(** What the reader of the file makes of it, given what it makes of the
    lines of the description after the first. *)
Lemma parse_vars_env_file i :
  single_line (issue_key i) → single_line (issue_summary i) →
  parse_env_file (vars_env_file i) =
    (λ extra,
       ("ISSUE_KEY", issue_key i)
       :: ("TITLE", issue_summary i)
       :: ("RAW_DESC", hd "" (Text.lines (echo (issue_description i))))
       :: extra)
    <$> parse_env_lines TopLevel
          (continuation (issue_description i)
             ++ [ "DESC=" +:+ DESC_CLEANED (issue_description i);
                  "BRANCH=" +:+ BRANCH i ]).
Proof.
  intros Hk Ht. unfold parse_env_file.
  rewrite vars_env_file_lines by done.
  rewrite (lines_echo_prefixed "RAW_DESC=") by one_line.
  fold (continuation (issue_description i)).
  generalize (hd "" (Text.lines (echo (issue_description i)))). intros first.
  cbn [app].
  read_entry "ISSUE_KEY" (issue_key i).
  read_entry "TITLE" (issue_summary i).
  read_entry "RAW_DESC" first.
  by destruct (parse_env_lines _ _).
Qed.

# # # # # # #

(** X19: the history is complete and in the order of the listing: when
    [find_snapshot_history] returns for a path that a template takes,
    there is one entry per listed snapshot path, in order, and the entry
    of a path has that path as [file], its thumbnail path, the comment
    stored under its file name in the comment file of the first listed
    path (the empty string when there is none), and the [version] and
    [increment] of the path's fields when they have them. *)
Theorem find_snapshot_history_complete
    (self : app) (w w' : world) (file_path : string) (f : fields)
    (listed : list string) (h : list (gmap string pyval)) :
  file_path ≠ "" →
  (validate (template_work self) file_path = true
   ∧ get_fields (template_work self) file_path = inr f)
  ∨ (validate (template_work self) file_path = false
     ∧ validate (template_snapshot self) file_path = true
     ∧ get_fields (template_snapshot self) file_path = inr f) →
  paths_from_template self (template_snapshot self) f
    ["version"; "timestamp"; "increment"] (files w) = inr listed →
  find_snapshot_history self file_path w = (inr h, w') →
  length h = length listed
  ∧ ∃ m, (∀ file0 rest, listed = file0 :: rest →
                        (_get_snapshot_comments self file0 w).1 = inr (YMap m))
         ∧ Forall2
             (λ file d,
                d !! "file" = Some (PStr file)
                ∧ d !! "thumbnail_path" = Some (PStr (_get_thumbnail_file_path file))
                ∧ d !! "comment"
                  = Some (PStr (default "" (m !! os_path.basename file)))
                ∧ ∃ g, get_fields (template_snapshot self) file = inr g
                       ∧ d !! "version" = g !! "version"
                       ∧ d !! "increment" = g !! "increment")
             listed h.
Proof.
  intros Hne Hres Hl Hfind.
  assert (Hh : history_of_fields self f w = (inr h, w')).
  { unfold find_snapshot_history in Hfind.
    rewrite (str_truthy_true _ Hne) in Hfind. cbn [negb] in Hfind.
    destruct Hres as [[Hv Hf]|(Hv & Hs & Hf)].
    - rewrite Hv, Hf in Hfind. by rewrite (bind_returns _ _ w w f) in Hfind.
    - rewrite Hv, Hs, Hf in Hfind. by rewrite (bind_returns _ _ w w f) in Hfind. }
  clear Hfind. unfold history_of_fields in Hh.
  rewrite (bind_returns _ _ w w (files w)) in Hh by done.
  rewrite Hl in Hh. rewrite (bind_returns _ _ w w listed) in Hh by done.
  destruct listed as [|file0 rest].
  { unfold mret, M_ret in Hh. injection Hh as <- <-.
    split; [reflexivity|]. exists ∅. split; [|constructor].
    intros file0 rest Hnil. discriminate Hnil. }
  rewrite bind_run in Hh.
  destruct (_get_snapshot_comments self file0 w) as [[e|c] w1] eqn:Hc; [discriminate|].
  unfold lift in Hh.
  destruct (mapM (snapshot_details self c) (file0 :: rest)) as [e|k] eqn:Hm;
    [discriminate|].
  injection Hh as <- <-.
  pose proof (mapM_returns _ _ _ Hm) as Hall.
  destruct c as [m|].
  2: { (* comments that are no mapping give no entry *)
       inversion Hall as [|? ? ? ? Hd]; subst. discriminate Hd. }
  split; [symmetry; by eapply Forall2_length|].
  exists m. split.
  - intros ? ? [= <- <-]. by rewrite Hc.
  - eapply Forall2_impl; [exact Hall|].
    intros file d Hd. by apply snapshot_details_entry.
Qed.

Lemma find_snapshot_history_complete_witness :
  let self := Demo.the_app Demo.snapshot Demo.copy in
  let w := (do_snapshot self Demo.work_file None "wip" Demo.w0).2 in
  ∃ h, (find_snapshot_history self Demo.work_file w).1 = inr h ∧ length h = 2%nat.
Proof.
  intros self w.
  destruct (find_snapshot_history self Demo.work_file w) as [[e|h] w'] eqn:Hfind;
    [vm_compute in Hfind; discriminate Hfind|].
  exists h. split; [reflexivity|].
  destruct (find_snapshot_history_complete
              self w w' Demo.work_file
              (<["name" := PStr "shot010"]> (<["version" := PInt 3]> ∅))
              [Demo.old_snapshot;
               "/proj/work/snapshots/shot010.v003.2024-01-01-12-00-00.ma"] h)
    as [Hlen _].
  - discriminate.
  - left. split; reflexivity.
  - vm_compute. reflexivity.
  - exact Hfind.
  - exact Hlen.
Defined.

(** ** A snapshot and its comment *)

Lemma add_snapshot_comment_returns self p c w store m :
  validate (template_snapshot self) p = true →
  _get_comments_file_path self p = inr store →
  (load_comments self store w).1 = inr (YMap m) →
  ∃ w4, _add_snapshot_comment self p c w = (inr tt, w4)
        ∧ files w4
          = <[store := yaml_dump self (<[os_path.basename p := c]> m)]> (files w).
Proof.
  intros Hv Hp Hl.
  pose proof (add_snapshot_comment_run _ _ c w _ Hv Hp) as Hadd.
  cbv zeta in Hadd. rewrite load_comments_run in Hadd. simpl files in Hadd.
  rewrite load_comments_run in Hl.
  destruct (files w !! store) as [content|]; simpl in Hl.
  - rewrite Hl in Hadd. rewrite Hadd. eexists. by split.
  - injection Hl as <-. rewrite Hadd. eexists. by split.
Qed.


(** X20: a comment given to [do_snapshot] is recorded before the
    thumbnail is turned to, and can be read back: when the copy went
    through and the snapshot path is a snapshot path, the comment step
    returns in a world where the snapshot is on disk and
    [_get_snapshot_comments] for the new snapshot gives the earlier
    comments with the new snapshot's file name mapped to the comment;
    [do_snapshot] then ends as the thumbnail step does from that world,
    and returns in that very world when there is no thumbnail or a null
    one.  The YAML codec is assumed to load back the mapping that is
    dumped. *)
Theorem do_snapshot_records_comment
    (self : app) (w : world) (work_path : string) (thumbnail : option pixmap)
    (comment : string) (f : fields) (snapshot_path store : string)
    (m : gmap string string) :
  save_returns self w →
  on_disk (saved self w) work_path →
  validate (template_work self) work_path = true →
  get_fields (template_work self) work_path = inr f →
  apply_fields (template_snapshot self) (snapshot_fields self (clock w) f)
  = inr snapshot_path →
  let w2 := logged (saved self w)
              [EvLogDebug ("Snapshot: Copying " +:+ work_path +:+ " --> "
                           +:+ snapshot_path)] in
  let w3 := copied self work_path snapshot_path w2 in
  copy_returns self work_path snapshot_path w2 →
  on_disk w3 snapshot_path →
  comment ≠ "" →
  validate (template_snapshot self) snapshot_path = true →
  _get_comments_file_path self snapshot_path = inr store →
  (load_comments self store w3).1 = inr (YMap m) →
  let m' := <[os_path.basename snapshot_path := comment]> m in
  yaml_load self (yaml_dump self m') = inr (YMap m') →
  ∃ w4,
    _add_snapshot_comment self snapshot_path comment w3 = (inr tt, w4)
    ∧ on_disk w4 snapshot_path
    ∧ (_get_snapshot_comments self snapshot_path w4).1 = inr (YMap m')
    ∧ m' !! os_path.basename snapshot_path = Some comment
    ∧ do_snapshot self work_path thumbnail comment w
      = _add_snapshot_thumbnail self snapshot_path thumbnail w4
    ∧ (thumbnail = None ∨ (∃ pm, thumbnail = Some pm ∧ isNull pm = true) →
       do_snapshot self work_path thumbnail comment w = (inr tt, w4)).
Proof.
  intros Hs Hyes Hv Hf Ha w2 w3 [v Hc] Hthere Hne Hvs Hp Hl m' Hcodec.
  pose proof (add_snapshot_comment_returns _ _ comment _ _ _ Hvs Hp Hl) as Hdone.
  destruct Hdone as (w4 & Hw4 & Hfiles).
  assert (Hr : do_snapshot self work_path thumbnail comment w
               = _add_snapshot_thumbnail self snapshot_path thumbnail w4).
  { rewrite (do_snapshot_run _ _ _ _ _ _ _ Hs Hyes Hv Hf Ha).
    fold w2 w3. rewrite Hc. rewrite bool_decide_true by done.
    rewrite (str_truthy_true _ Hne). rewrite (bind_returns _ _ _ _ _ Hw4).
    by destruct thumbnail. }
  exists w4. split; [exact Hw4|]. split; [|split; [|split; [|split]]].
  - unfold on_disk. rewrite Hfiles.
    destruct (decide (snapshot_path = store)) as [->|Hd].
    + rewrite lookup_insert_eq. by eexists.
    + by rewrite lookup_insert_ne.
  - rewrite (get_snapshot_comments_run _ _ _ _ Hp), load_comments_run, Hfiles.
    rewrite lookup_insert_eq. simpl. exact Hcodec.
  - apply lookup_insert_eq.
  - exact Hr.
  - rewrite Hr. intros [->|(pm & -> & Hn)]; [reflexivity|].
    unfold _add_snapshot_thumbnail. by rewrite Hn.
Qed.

# # # # # # #

■ Work order:
Write out exactly the lines above from the line with "(load_comments self store w).1" through the line with "through and the", both of them included, and leave out all other lines.

■ Written answer:
  (load_comments self store w).1 = inr (YMap m) →
  ∃ w4, _add_snapshot_comment self p c w = (inr tt, w4)
        ∧ files w4
          = <[store := yaml_dump self (<[os_path.basename p := c]> m)]> (files w).
Proof.
  intros Hv Hp Hl.
  pose proof (add_snapshot_comment_run _ _ c w _ Hv Hp) as Hadd.
  cbv zeta in Hadd. rewrite load_comments_run in Hadd. simpl files in Hadd.
  rewrite load_comments_run in Hl.
  destruct (files w !! store) as [content|]; simpl in Hl.
  - rewrite Hl in Hadd. rewrite Hadd. eexists. by split.
  - injection Hl as <-. rewrite Hadd. eexists. by split.
Qed.


(** X20: a comment given to [do_snapshot] is recorded before the
    thumbnail is turned to, and can be read back: when the copy went
    through and the snapshot path is a snapshot path, the comment step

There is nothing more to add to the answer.